__Supplied data__.
(** * ParticleSystem: a shallow embedding of
      packages/engine/Source/Scene/ParticleSystem.js

    JavaScript numbers are modelled by exact rationals ([Q]); equalities
    between numbers are therefore stated with [==].  Values that exact
    arithmetic cannot represent (NaN, the infinities) are outside the model,
    which is why statements that go through [CesiumMath.mod] ask for a
    non-zero lifetime.  Objects that are shared by reference (billboards, which
    both a particle and the billboard collection point to) live in a store
    indexed by handles; particles, which have a single owner at any time, are
    plain values.  The random generator of CesiumMath is a sequence of numbers
    with a count of those drawn, and [Math.sqrt] is a parameter. *)

From Stdlib Require Import ZArith QArith Qround Qabs Lia Lqa.
From stdpp Require Import base option list gmap.

Local Open Scope Q_scope.

(** ** Numbers *)

(** [Math.trunc] on rationals: rounding towards zero. *)
Definition Qtrunc (q : Q) : Z := Z.quot (Qnum q) (Zpos (Qden q)).

(** The remainder operator [m % n] of JavaScript: the result has the sign of
    the dividend. *)
Definition js_rem (m n : Q) : Q := m - n * inject_Z (Qtrunc (m / n)).

(** [x > y] and [x < y] as boolean tests. *)
Definition Qgtb (x y : Q) : bool :=
  match Qcompare x y with Gt => true | _ => false end.

Definition Qltb (x y : Q) : bool :=
  match Qcompare x y with Lt => true | _ => false end.

(** [Number.MAX_VALUE], the largest finite double. *)
Definition MAX_VALUE : Q := inject_Z (2 ^ 1024 - 2 ^ 971).

Module CesiumMath.

(** [Math.sign]. *)
Definition sign (x : Q) : Z :=
  match Qcompare x 0 with Lt => (-1)%Z | Eq => 0%Z | Gt => 1%Z end.

(** Modelled from the spec: CesiumMath.mod (Core/Math.js is not among the
    sources), the modulo operation that wraps [m] into the range of [n],
    also for a negative dividend. *)
Definition mod_ (m n : Q) : Q :=
  if (sign m =? sign n)%Z && Qltb (Qabs m) (Qabs n) then m
  else js_rem (js_rem m n + n) n.
(** * Session engine of xyzj/llm: bounded history, streaming assembly,
      tool dispatch, storage and the session registry.

    The Go packages [history], [chat], [storage], [mcpcli] and [llm] are
    embedded as Rocq functions, one module per package.  Go pointers that
    may be nil are options, run-time panics (nil dereference, write to a
    nil map) are an explicit outcome, and the external collaborators (LLM
    backend, MCP tool servers, JSON codec, hash) are parameters. *)

From Stdlib Require Import ZArith Lia Ascii.
From stdpp Require Import base option list strings gmap.

Set Default Proof Using "Type".
Local Open Scope Z_scope.

(** ** Go run-time conventions *)

(** A Go [int] on a 64-bit platform: arithmetic wraps around. *)
Definition wrap64 (z : Z) : Z := (z + 2 ^ 63) mod 2 ^ 64 - 2 ^ 63.

(** The result of running a piece of Go code that may panic. *)
Inductive res (X : Type) : Type :=
  | Ret (x : X)
  | Panic.
Arguments Ret {X} x.
Arguments Panic {X}.

Definition res_bind {X Y} (f : X → res Y) (r : res X) : res Y :=
  match r with
  | Ret x => f x
  | Panic => Panic
  end.

#[global] Instance res_ret : MRet res := @Ret.
#[global] Instance res_mbind : MBind res := @res_bind.
#[global] Instance res_fmap : FMap res :=
  λ X Y f r, res_bind (λ x, Ret (f x)) r.

Definition returns {X} (r : res X) : Prop := ∃ x, r = Ret x.

(** [len(l) > 0] *)
Definition nonempty {X : Type} (l : list X) : bool :=
  match l with
  | [] => false
  | _ :: _ => true
  end.

(** The [range] loop over a slice, with a body that may panic. *)
Fixpoint for_range {X S : Type} (body : X → S → res S) (l : list X) (s : S) : res S :=
  match l with
  | [] => Ret s
  | x :: l => s' ← body x s; for_range body l s'
  end.

(** ** container/ring, as used by package history *)

Module ring.
Section ring.
Context {A : Type}.

(** A non-nil [*ring.Ring]: the [Value] fields of the elements of the
    ring it belongs to, listed along [next], and the index of the
    element pointed to.  A [Value] is an [any]: nil ([None]) or a value
    of the element type. *)
Record Ring : Type := mk { elems : list (option A); at_ : nat }.

(** [ring.New(n)]: nil when [n <= 0], else [n] elements with nil Values. *)
Definition New (n : Z) : option Ring :=
  if decide (n ≤ 0) then None
  else Some (mk (replicate (Z.to_nat n) None) 0).

(** [r.Len()]; nil rings have length 0. *)
Definition Len (r : option Ring) : Z :=
  match r with
  | None => 0
  | Some r => Z.of_nat (length (elems r))
  end.

(** [r.Next()] on a ring built by [New]: the element after [r]. *)
Definition Next (r : Ring) : Ring :=
  mk (elems r) (rotate_nat_add (at_ r) 1 (length (elems r))).

(** [r.Value = v] *)
Definition set_Value (v : option A) (r : Ring) : Ring :=
  mk (<[at_ r := v]> (elems r)) (at_ r).

(** The [Value] of element [i] of the ring [r] points into. *)
Definition value_at (r : option Ring) (i : nat) : option A :=
  r ≫= λ r, default None (elems r !! i).

(** [r.Do(f)]: calls [f] on the Value of every element, starting at [r]
    and following [next]; on a nil ring it does nothing.  The closure
    [f] acts on the variables it captures, of type [S]; these may hold
    the ring itself ([ring_of]), and each Value is read when its
    element is reached. *)
Definition Do {S : Type} (ring_of : S → option Ring)
    (f : option A → S → S) (s : S) : S :=
  match ring_of s with
  | None => s
  | Some r =>
      foldl (λ s k,
               f (value_at (ring_of s)
                    (rotate_nat_add (at_ r) k (length (elems r)))) s)
        s (seq 0 (length (elems r)))
  end.

(** The Values of the ring in the order [Do] visits them. *)
Definition view (r : Ring) : list (option A) := rotate (at_ r) (elems r).

(** The pointer is to an element of the ring. *)
Definition wf (r : Ring) : Prop := (at_ r < length (elems r))%nat.
End ring.
Arguments Ring : clear implicits.
End ring.

(** ** Package history *)

Module history.
Section history.
(** [A] stands for [*model.ChatCompletionMessage]. *)
Context {A : Type}.

Record History : Type := mk { data : option (ring.Ring A); maxContext : Z }.

Definition New (context : Z) : History :=
  mk (ring.New context) (wrap64 (context * 2)).

(** One iteration of [u.data.Value = msg; u.data = u.data.Next()]; the
    assignment through a nil [u.data] panics. *)
Definition put (msg : A) (u : History) : res History :=
  match data u with
  | None => Panic
  | Some r =>
      Ret (mk (Some (ring.Next (ring.set_Value (Some msg) r))) (maxContext u))
  end.

Definition Store (msg : A) (u : History) : res (bool * History) :=
  u' ← put msg u; mret (true, u').

Fixpoint StoreMany (msgs : list A) (u : History) : res History :=
  match msgs with
  | [] => mret u
  | msg :: msgs => u' ← put msg u; StoreMany msgs u'
  end.

(** [u.data.Do(func(a any) { u.data.Value = nil })]: the closure
    ignores its argument and writes through [u.data], which is not nil
    when [Do] calls it. *)
Definition Clear (u : History) : History :=
  ring.Do data
    (λ _ u, mk (ring.set_Value None <$> data u) (maxContext u)) u.

Definition Len (u : History) : Z := ring.Len (data u).

Definition Slice (u : History) : list A :=
  ring.Do (λ _, data u)
    (λ a x, match a with
            | None => x
            | Some m => x ++ [m]
            end) [].

(** The state of a buffer that [New] built: a nil ring, or a pointer
    to an element of its ring. *)
Definition ok (u : History) : Prop :=
  match data u with
  | None => True
  | Some r => ring.wf r
  end.

(** A sequence of calls on one buffer. *)
Inductive call : Type :=
  | CallStore (msg : A)
  | CallStoreMany (msgs : list A)
  | CallClear.

Definition exec (c : call) (u : History) : res History :=
  match c with
  | CallStore msg => snd <$> Store msg u
  | CallStoreMany msgs => StoreMany msgs u
  | CallClear => Ret (Clear u)
  end.

Definition run (cs : list call) (u : History) : res History :=
  for_range exec cs u.

(** The messages a call appends. *)
Definition appended (c : call) : list A :=
  match c with
  | CallStore msg => [msg]
  | CallStoreMany msgs => msgs
  | CallClear => []
  end.

Definition is_append (c : call) : bool :=
  match c with
  | CallClear => false
  | _ => true
  end.

(** The shape of the ring in every state [New], [Store], [StoreMany] and
    [Clear] lead to: from the element pointed to, nil Values first, then
    the stored messages, oldest first. *)
Definition packed (u : History) : Prop :=
  match data u with
  | None => True
  | Some r =>
      ring.wf r
      ∧ ∃ (k : nat) (l : list A), ring.view r = replicate k None ++ (Some <$> l)
  end.
End history.
Arguments History : clear implicits.
Arguments call : clear implicits.
End history.

(** ** The SDK's message types, as far as the code touches them *)

Module model.
Definition ChatMessageRoleUser : string := "user".
Definition ChatMessageRoleAssistant : string := "assistant".
Definition ChatMessageRoleTool : string := "tool".
Definition ToolTypeFunction : string := "function".

(** [Content] and [StringValue] are pointers in Go. *)
Record ChatCompletionMessageContent : Type :=
  { StringValue : option string }.

Record ChatCompletionMessage : Type := {
  Role : string;
  Content : option ChatCompletionMessageContent;
  ToolCallID : string
}.

Record FunctionCall : Type := { Name : string; Arguments : string }.

Record ToolCall : Type := { ID : string; Function : FunctionCall; Type_ : string }.

Record FunctionDefinition : Type :=
  { FName : string; Description : string; Parameters : list (string * string) }.

Record Tool : Type := { TType : string; TFunction : FunctionDefinition }.

(** One streamed choice: [recv.Choices[i].Delta]. *)
Record ChatCompletionStreamChoiceDelta : Type := {
  DContent : string;
  DRole : string;
  DToolCalls : list ToolCall
}.

Record ChatCompletionStreamResponse : Type :=
  { SChoices : list ChatCompletionStreamChoiceDelta }.

(** One choice of a complete response: [resp.Choices[i].Message]. *)
Record ChatCompletionChoice : Type := {
  MRole : string;
  MContent : option ChatCompletionMessageContent;
  MToolCalls : list ToolCall
}.

Record ChatCompletionResponse : Type :=
  { Choices : list ChatCompletionChoice }.

Record CreateChatCompletionRequest : Type := {
  Model : string;
  Messages : list ChatCompletionMessage;
  Stream : bool;
  Tools : list Tool
}.
End model.

#[global] Instance content_eq_dec : EqDecision model.ChatCompletionMessageContent.
Proof. solve_decision. Defined.
#[global] Instance message_eq_dec : EqDecision model.ChatCompletionMessage.
Proof. solve_decision. Defined.
(** * SparkScraper: the idea processing pipeline of [sparkscraper_enhanced.py]

    A shallow embedding of [IdeaProcessor] (text normalisation, duplicate
    detection, categorisation, sentiment, quality filter, batch processing)
    and of the parts of [SparkScraperConfig] it reads.

    Python's [str] is modelled on the Latin-1 repertoire: a character is a
    code point below 256 (Rocq's [ascii]) and a string is [string].  The
    character classes ([str.isspace], [str.isalnum], [str.lower], the regular
    expression classes [\w] and [\s]) are the ones CPython uses on these code
    points. *)

From Stdlib Require Import ZArith QArith Ascii List Lia.
From stdpp Require Import gmap strings pretty.

Local Open Scope Z_scope.

(** ** Strings as lists of characters *)

Abbreviation chars := Stdlib.Strings.String.list_ascii_of_string.
Abbreviation of_chars := Stdlib.Strings.String.string_of_list_ascii.

Definition code (c : ascii) : Z := Z.of_N (N_of_ascii c).

Definition chr (n : Z) : ascii := ascii_of_N (Z.to_N n).

Definition in_range (lo hi : Z) (c : ascii) : bool :=
  (lo <=? code c) && (code c <=? hi).

Definition one_of (set : string) (c : ascii) : bool :=
  bool_decide (c ∈ chars set).

(** ** Character classes of CPython on code points 0..255 *)

Module Unicode.

(** [Py_UNICODE_ISSPACE]: used by [str.split], [str.strip] and by [\s]. *)
Definition isspace (c : ascii) : bool :=
  in_range 9 13 c || in_range 28 32 c
  || (code c =? 133) || (code c =? 160).

(** [Py_UNICODE_ISALNUM]: alphabetic, decimal, digit or numeric. *)
Definition isalnum (c : ascii) : bool :=
  in_range 48 57 c || in_range 65 90 c || in_range 97 122 c
  || (code c =? 170) || in_range 178 179 c || (code c =? 181)
  || in_range 185 186 c || in_range 188 190 c
  || in_range 192 214 c || in_range 216 246 c || in_range 248 255 c.

(** The class [\w] of a [str] pattern: alphanumeric or underscore. *)
Definition isword (c : ascii) : bool :=
  isalnum c || (code c =? 95).

(** [str.lower] on one character: A-Z and the Latin-1 capitals. *)
Definition tolower (c : ascii) : ascii :=
  if in_range 65 90 c || in_range 192 214 c || in_range 216 222 c
  then chr (code c + 32)
  else c.

End Unicode.

Definition lower (s : string) : string :=
  of_chars (map Unicode.tolower (chars s)).

(** ** [str.split()], [sep.join], [str.strip()] *)

(** [split_go cur s]: the scan of [str.split()] with no separator; [cur] is
    the word being read, latest character first. *)
Fixpoint split_go (cur : list ascii) (s : list ascii) : list (list ascii) :=
  match s with
  | [] => match cur with [] => [] | _ => [rev cur] end
  | c :: r =>
      if Unicode.isspace c
      then match cur with
           | [] => split_go [] r
           | _ => rev cur :: split_go [] r
           end
      else split_go (c :: cur) r
  end.

Definition split_chars (s : list ascii) : list (list ascii) := split_go [] s.

Definition split (s : string) : list string :=
  map of_chars (split_chars (chars s)).

Fixpoint join_chars (sep : list ascii) (ws : list (list ascii)) : list ascii :=
  match ws with
  | [] => []
  | [w] => w
  | w :: ws' => w ++ sep ++ join_chars sep ws'
  end.

Definition join (sep : string) (ws : list string) : string :=
  of_chars (join_chars (chars sep) (map chars ws)).

Fixpoint lstrip_chars (s : list ascii) : list ascii :=
  match s with
  | c :: r => if Unicode.isspace c then lstrip_chars r else s
  | [] => []
  end.

Definition strip_chars (s : list ascii) : list ascii :=
  rev (lstrip_chars (rev (lstrip_chars s))).

Definition strip (s : string) : string := of_chars (strip_chars (chars s)).

(** [needle in hay] on strings. *)
Fixpoint starts_with (p s : list ascii) : bool :=
  match p, s with
  | [], _ => true
  | a :: p', b :: s' => bool_decide (a = b) && starts_with p' s'
  | _ :: _, [] => false
  end.

Fixpoint contains_chars (needle hay : list ascii) : bool :=
  starts_with needle hay
  || match hay with
     | [] => false
     | _ :: hay' => contains_chars needle hay'
     end.

Definition contains (needle hay : string) : bool :=
  contains_chars (chars needle) (chars hay).

(** ** The two regular expressions of [clean_text] *)

Module Re.

Definition hexdigit (c : ascii) : bool :=
  in_range 48 57 c || in_range 97 102 c || in_range 65 70 c.

(** One step of the group
    [(?:[a-zA-Z]|[0-9]|[$-_@.&+]|[!*\\(\\),]|(?:%[0-9a-fA-F][0-9a-fA-F]))],
    alternatives tried left to right; the result is the unread rest. *)
Definition url_alt (s : list ascii) : option (list ascii) :=
  match s with
  | [] => None
  | c :: r =>
      if in_range 97 122 c || in_range 65 90 c then Some r
      else if in_range 48 57 c then Some r
      else if in_range 36 95 c || one_of "@.&+" c then Some r
      else if one_of "!*\(\)," c then Some r
      else match s with
           | p :: h1 :: h2 :: r' =>
               if (code p =? 37) && hexdigit h1 && hexdigit h2
               then Some r' else None
           | _ => None
           end
  end.

Fixpoint literal (p s : list ascii) : option (list ascii) :=
  match p, s with
  | [], _ => Some s
  | a :: p', b :: s' => if bool_decide (a = b) then literal p' s' else None
  | _ :: _, [] => None
  end.

(** The greedy [(...)+]: steps of the group while one applies, and the number
    of characters read. Nothing follows the group in the pattern, so the
    longest run is the match. A step reads at least one character: [fuel]
    the length of [s] is enough. *)
Fixpoint url_steps (fuel : nat) (s : list ascii) : nat :=
  match fuel with
  | O => 0%nat
  | S fuel' =>
      match url_alt s with
      | Some r => (length s - length r + url_steps fuel' r)%nat
      | None => 0%nat
      end
  end.

(** The tail [://(...)+] of the pattern; the length matched. *)
Definition url_tail (s : list ascii) : option nat :=
  match literal (chars "://") s with
  | Some r =>
      match url_steps (length r) r with
      | O => None
      | n => Some (3 + n)%nat
      end
  | None => None
  end.

(** [http[s]?://(...)+] anchored at the head of [s]: the length matched.
    [[s]?] is greedy and gives the [s] back when the tail fails. *)
Definition url_match (s : list ascii) : option nat :=
  match literal (chars "http") s with
  | Some r =>
      let without_s := (Nat.add 4) <$> url_tail r in
      match r with
      | c :: r' =>
          if bool_decide (c = "s"%char)
          then match url_tail r' with
               | Some n => Some (5 + n)%nat
               | None => without_s
               end
          else without_s
      | [] => without_s
      end
  | None => None
  end.
(** [CustomGripper.open_gripper(self)] *)
Definition Custom_open_gripper (self : BaseGripper) : M World unit :=
  print "[INFO] CustomGripper: open_gripper not implemented, doing nothing.".

(** [CustomGripper.close_gripper(self)] *)
Definition Custom_close_gripper (self : BaseGripper) : M World unit :=
  print "[INFO] CustomGripper: close_gripper not implemented, doing nothing.".

(** [self.open_gripper()]: the method of the instance's class. *)
Definition open_gripper (self : BaseGripper) : M World unit :=
  match cls self with
  | PR2Gripper => PR2_open_gripper self
  | SDHGripper => SDH_open_gripper self
  | CustomGripper => Custom_open_gripper self
  end.

(** [self.close_gripper()]: the method of the instance's class. *)
Definition close_gripper (self : BaseGripper) : M World unit :=
  match cls self with
  | PR2Gripper => PR2_close_gripper self
  | SDHGripper => SDH_close_gripper self
  | CustomGripper => Custom_close_gripper self
  end.

End Stepping.

End Gripper.

(* ================================================================== *)
(** * [objects/base_object.py], [cuboid.py], [cylinder.py] and
      [object_factory.py]                                              *)
(* ================================================================== *)

Module Objects.
Import Py Bullet.
#[local] Open Scope py_scope.

(** The attributes a subclass of [BaseObject] adds. *)
Inductive ObjectClass :=
| CuboidObject (width depth : float) (size : list float)
| CylinderObject (radius : float).

(** An instance; [object_id] is the body [_create_object] made. *)
Record BaseObject := mkObject {
  ocls : ObjectClass;
  height : float;
  obj_mass : float;
  color : list float;
  object_id : nat
}.

(** The keyword arguments of a call: the numeric ones by name, and
    [color]. *)
Record Kwargs := mkKwargs {
  kw_num : gmap string float;
  kw_color : option (list float)
}.

(** Binding the keyword arguments to a signature whose numeric parameters are
    [params] ([color] is a parameter of every constructor). *)
Definition bind_kwargs (params : list string) (kw : Kwargs) : M World unit :=
  if decide (dom (kw_num kw) ⊆ (list_to_set params : gset string)) then ret tt
  else raise TypeError "__init__() got an unexpected keyword argument".

Definition kw_get (name : string) (dflt : float) (kw : Kwargs) : float :=
  default dflt (kw_num kw !! name).

(** [BaseObject.get_spawn_position(self)] *)
Definition get_spawn_position (height : float) : vec3 :=
  Vec3 0 0 (height / 2).

(** [CuboidObject.create_shape(self)] *)
Definition Cuboid_create_shape (width depth height : float) (color : list float)
  : M World (nat * nat) :=
  let half_extents := Vec3 (width / 2) (depth / 2) (height / 2) in
  visual_shape_id <- createVisualShape (GEOM_BOX half_extents) color ;;
  collision_shape_id <- createCollisionShape (GEOM_BOX half_extents) ;;
  ret (visual_shape_id, collision_shape_id).

(** [CylinderObject.create_shape(self)] *)
Definition Cylinder_create_shape (radius height : float) (color : list float)
  : M World (nat * nat) :=
  visual_shape_id <- createVisualShape (GEOM_CYLINDER radius height) color ;;
  collision_shape_id <- createCollisionShape (GEOM_CYLINDER radius height) ;;
  ret (visual_shape_id, collision_shape_id).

__Problem details__. When a line in the records above holds "Require", that line is to be reported.

__Response to this task__.
From Stdlib Require Import ZArith QArith Qround Qabs Lia Lqa.
From stdpp Require Import base option list gmap.
From Stdlib Require Import ZArith Lia Ascii.
From stdpp Require Import base option list strings gmap.
From Stdlib Require Import ZArith QArith Ascii List Lia.
From stdpp Require Import gmap strings pretty.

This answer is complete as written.